Lemma removeCtx_mid (p : pipeline) l y x z r :
  inv p ((l ++ [y]) ++ x :: z :: r) -> removable (has x) -> safe_removal (l ++ [y]) x (z :: r) ->
  head p <> tail p ->
  exists p', removeCtx (at_ x) p = (Ok (has x), p') /\ inv p' ((l ++ [y]) ++ z :: r).
Proof.
  intros Hi Hr Hs Hht. pose proof (inv_linked _ _ Hi) as Hl. apply linked_app in Hl as [Hl1 [Hx Hl2]].
  cbn [addr_of] in Hl1, Hx. rewrite last_of_app in Hx. cbn [last_of] in Hx.
  pose proof (linked_at _ _ _ _ _ _ Hl1) as Hy. pose proof Hl2 as [Hz _].
  destruct (K_store _ _ _ _ _ _ _ _ Hx) as (c & Ec & Enx & Epv & Eu & Ed & En & Eh).
  destruct (K_store _ _ _ _ _ _ _ _ Hy) as (cy & Ecy & _).
  destruct (K_store _ _ _ _ _ _ _ _ Hz) as (cz & Ecz & _).
  assert (at_ y <> at_ x) as Hyx
    by (apply (inv_distinct_at p _ x _ y Hi); left; apply elem_of_app; right; left).
  assert (at_ z <> at_ x) as Hzx by (apply (inv_distinct_at p _ x _ z Hi); right; left).
  assert (inv p ((l ++ [y; x]) ++ z :: r)) as Hi' by (rewrite <- app_assoc in *; exact Hi).
  assert (at_ y <> at_ z) as Hyz
    by (apply (inv_distinct_at p _ z r y Hi'); left; apply elem_of_app; right; left).
  pose proof (head_not_inner p l y x (z :: r) Hi) as Hhx.
  assert (tail p <> Some (at_ x)) as Htx.
  { apply (tail_not_inner p (l ++ [y]) x z r). rewrite <- app_assoc. exact Hi. }
  unfold removeCtx. rewrite bind_gets. unfold id.
  destruct (decide (head p = tail p)); [contradiction|].
  destruct (decide (Some (at_ x) = head p)); [congruence|].
  destruct (decide (Some (at_ x) = tail p)); [congruence|].
  unfold bind at 1, callBeforeRemove. rewrite (callback_cb _ _ _ _ Ec), Eh, (proj1 Hr).
  rewrite (bind_deref _ _ _ _ Ec), Enx, Epv. cbn [non_null]. rewrite !bind_ret_l, (bind_assign _ _ _ _ _ Ecy).
  erewrite bind_assign by (cbn; rewrite lookup_insert_ne by exact Hyz; exact Ecz).
  rewrite Eu, Ed, En, Eh. set (q1 := with_store _ p). set (q := with_store _ q1).
  assert (store q1 !! at_ z = Some cz) as Eq1 by (cbn; rewrite lookup_insert_ne by exact Hyz; exact Ecz).
  assert (forall b, K q b = if decide (b = at_ z) then Some (core_of (with_prev (Some (at_ y)) cz))
    else if decide (b = at_ y) then Some (core_of (with_next (Some (at_ z)) cy)) else K p b) as HK.
  { intros b. unfold q. rewrite K_insert. destruct (decide (b = at_ z)); [reflexivity|]. apply K_insert. }
  pose proof (inv_nodup _ _ Hi) as N. unfold addrs in N. rewrite map_app in N. cbn [map] in N.
  apply list.NoDup_app in N as (N1 & N12 & N2). apply list.NoDup_cons in N2 as [_ N2].
  destruct (finish_remove p q (l ++ [y]) x (z :: r) Hi Hs) as (t & Et & Hst & Hfin); try reflexivity.
  - apply linked_app. split.
    + apply (linked_set_next (K p) (K q) None l y (Some (at_ x))); [exact N1 | exact Hl1 |].
      intros a Ha. rewrite HK. destruct (decide (a = at_ z)) as [->|].
      { exfalso. apply (N12 _ Ha). right. left. }
      destruct (decide (a = at_ y)); [|reflexivity].
      unfold K in Hy. rewrite Ecy in Hy. injection Hy as E1 E2 E3 E4 E5 E6.
      unfold core_of, node_core. cbn. congruence.
    + rewrite last_of_app. cbn [last_of].
      apply (linked_set_prev (K p) (K q) (Some (at_ x)) (Some (at_ y)) z r); [exact N2 | exact Hl2 |].
      intros a Ha. rewrite HK. destruct (decide (a = at_ z)).
      { unfold K in Hz. rewrite Ecz in Hz. injection Hz as E1 E2 E3 E4 E5 E6.
        unfold core_of, node_core. cbn. congruence. }
      destruct (decide (a = at_ y)) as [->|]; [|reflexivity].
      exfalso. apply (N12 (at_ y)); [rewrite map_app; apply elem_of_app; right; left | right; exact Ha].
  - etransitivity; [apply (inv_head _ _ Hi)|]. rewrite !addr_of_app. destruct l; reflexivity.
  - etransitivity; [apply (inv_tail _ _ Hi)|]. rewrite !last_of_app. reflexivity.
  - intros b. etransitivity; [apply (U_assign q1 (at_ z) cz); [exact Eq1 | reflexivity]|].
    apply (U_assign p (at_ y) cy); [exact Ecy | reflexivity].
  - intros b. etransitivity; [apply (D_assign q1 (at_ z) cz); [exact Eq1 | reflexivity]|].
    apply (D_assign p (at_ y) cy); [exact Ecy | reflexivity].
  - intros a Ha. apply (inv_fresh _ _ Hi). eapply (K_assign p (at_ y) cy); [exact Ecy|].
    eapply (K_assign q1 (at_ z) cz); [exact Eq1 | exact Ha].
  - rewrite HK. destruct (decide (at_ x = at_ z)); [congruence|]. destruct (decide (at_ x = at_ y)); [congruence|].
    rewrite Hx. discriminate.
  - rewrite (bind_ok _ _ _ _ _ Et), bind_modify.
    rewrite (delete_last _ x (Some (at_ y)) (Some (at_ z))); [| |exact Hr].
    + eexists. split; [reflexivity|]. apply Hfin; try reflexivity. cbn. rewrite (same_names _ _ Hst). reflexivity.
    + change (K t (at_ x) = Some (node_core x (Some (at_ z)) (Some (at_ y)))). rewrite (same_K _ _ Hst), HK.
      destruct (decide (at_ x = at_ z)); [congruence|]. destruct (decide (at_ x = at_ y)); [congruence | exact Hx].
Qed.
(* ===== verification/PipelineDelivery.v ===== *)
(** * The delivery of events

    An event follows the list of a pipeline: the delivery of
    [DefaultChannelPipeline] over its store of contexts is a walk over the list of
    its handlers, whatever they do. *)

From stdpp Require Import gmap strings.
From S2P Require Import Prelude Pipeline PipelineProperties.
Import DefaultChannelPipeline.

(** ** Delivery as a walk over the list *)

Section DeliverySpec.
Context {H : Type} {CH : ChannelHandler H} {C S E W : Type} {BE : Behaviour H C E W}.
Abbreviation entry := (string * H)%type.

(** The next entry that is selected, and the list around it. *)
Fixpoint find_next (sel : H -> bool) (passed rest : list entry) : option (list entry * entry * list entry) :=
  match rest with
  | [] => None
  | y :: rest => if sel (snd y) then Some (passed, y, rest) else find_next sel (y :: passed) rest
  end.

(** Who is called: [before] holds the entries before a handler, the nearest first,
    [after] those after it. *)
Inductive place :=
  | AtUpstream (before : list entry) (x : entry) (after : list entry)
  | AtDownstream (before : list entry) (x : entry) (after : list entry)
  | AtSink.

Abbreviation visits := (M W (list (visit E))).

(** The sinks of the channels, and the lists of their pipelines. *)
Section Lists.
Variable lists : C -> option (channelSink S * list entry).

Definition spec_pipeline (inv : C -> place -> E -> visits) (s : pipelineSend C E) : visits :=
  match s with
  | PipelineUpstream c e =>
      match lists c with
      | None => throw Undefined
      | Some (_, l) =>
          match find_next isUpstream [] l with
          | Some (before, x, after) => inv c (AtUpstream before x after) e
          | None => ret [Logged e]
          end
      end
  | PipelineDownstream c e =>
      match lists c with
      | None => throw Undefined
      | Some (_, l) =>
          match find_next isDownstream [] (rev l) with
          | Some (after, x, before) => inv c (AtDownstream before x after) e
          | None => inv c AtSink e
          end
      end
  end.

(** A handler that is not an upstream handler has no next upstream handler, one that
    is not a downstream handler sends to the sink. *)
Definition spec_context (inv : C -> place -> E -> visits) (c : C) (before : list entry) (x : entry) (after : list entry) (s : send C E)
  : visits :=
  match s with
  | SendUpstream e =>
      if isUpstream (snd x) then
        match find_next isUpstream (x :: before) after with
        | Some (before, y, after) => inv c (AtUpstream before y after) e
        | None => ret []
        end
      else ret []
  | SendDownstream e =>
      if isDownstream (snd x) then
        match find_next isDownstream (x :: after) before with
        | Some (after, y, before) => inv c (AtDownstream before y after) e
        | None => inv c AtSink e
        end
      else inv c AtSink e
  | SendPipeline s => spec_pipeline inv s
  end.

Fixpoint spec_invoke (fuel : nat) (c : C) (to : place) (e : E) : visits :=
  match fuel, lists c with
  | Datatypes.S fuel, Some (s, _) =>
      let inv := spec_invoke fuel in
      let caught := notifyHandlerException (spec_pipeline inv) s in
      match to with
      | AtUpstream before x after =>
          let! t := handle (spec_context inv c before x after) (caught e) (handleUpstream (snd x) e) in
          ret (HandledUpstream (fst x) e :: t)
      | AtDownstream before x after =>
          let! t := handle (spec_context inv c before x after) (caught e) (handleDownstream (snd x) e) in
          ret (HandledDownstream (fst x) e :: t)
      | AtSink => callSink (spec_pipeline inv) s e
      end
  | _, _ => throw Undefined
  end.

Definition spec_deliver (fuel : nat) : pipelineSend C E -> visits := spec_pipeline (spec_invoke fuel).
End Lists.

Lemma execute_ext {A R} (f g : A -> visits) (h : prog A W R) w :
  (forall s w, f s w = g s w) -> execute f h w = execute g h w.
Proof.
  intros Hfg. revert w. induction h as [r|x|s h IH|k IH|w' h IH]; intros w; cbn; try reflexivity.
  - rewrite (bind_ext_l (f s) (g s)) by apply Hfg. apply bind_ext. intros t w'. apply bind_ext_l, IH.
  - apply IH.
  - apply IH.
Qed.

Lemma handle_ext {A R} (f g : A -> visits) (c d : visits) (h : prog A W R) w :
  (forall s w, f s w = g s w) -> (forall w, c w = d w) -> handle f c h w = handle g d h w.
Proof.
  intros Hfg Hcd. unfold handle, bind. rewrite (execute_ext f g h w Hfg). destruct (execute g h w) as [[[t r]|err] w']; [|reflexivity].
  destruct r; cbn; [reflexivity|]. rewrite Hcd. reflexivity.
Qed.

Lemma notify_ext f g (s : channelSink S) e w : (forall s w, f s w = g s w) ->
  notifyHandlerException f s e w = notifyHandlerException g s e w.
Proof.
  intros Hfg. unfold notifyHandlerException. destruct (isExceptionEvent e), s; try reflexivity.
  unfold bind. rewrite (handle_ext f g _ _ _ w Hfg (fun _ => eq_refl)). reflexivity.
Qed.

Lemma callSink_ext f g (s : channelSink S) e w : (forall s w, f s w = g s w) -> callSink f s e w = callSink g s e w.
Proof.
  intros Hfg. unfold callSink. destruct s; try reflexivity. unfold bind.
  rewrite (handle_ext f g _ _ _ w Hfg (fun w => notify_ext f g _ e w Hfg)). reflexivity.
Qed.

Abbreviation pipeline := (DefaultChannelPipeline.t H C S).
Abbreviation node := (node H).

Lemma find_next_up (passed rest : list node) :
  match find_next isUpstream (contents passed) (contents rest) with
  | None => first_up rest None = None
  | Some (b, y, a) => exists bn yn an, b = contents bn /\ y = (named yn, has yn) /\ a = contents an /\
      first_up rest None = Some (at_ yn) /\ rev passed ++ rest = rev bn ++ yn :: an
  end.
Proof.
  revert passed. induction rest as [|z rest IH]; intros passed; [reflexivity|]. cbn.
  destruct (isUpstream (has z)) eqn:Ez.
  - exists passed, z, rest. auto 6.
  - specialize (IH (z :: passed)). change (contents (z :: passed)) with ((named z, has z) :: contents passed) in IH.
    destruct (find_next _ _ _) as [[[b y] a]|]; [|exact IH].
    destruct IH as (bn & yn & an & H1 & H2 & H3 & H4 & H5). exists bn, yn, an.
    cbn [rev] in H5. rewrite <- app_assoc in H5. auto 6.
Qed.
┄┄┄┄┄┄┄┄┄┄
TASK TO COMPLETE: Extract every line from the records above that contains the word "AtDownstream".

OUTPUT OF THE EXERCISE:
  | AtDownstream (before : list entry) (x : entry) (after : list entry)
          | Some (after, x, before) => inv c (AtDownstream before x after) e
        | Some (after, y, before) => inv c (AtDownstream before y after) e
      | AtDownstream before x after =>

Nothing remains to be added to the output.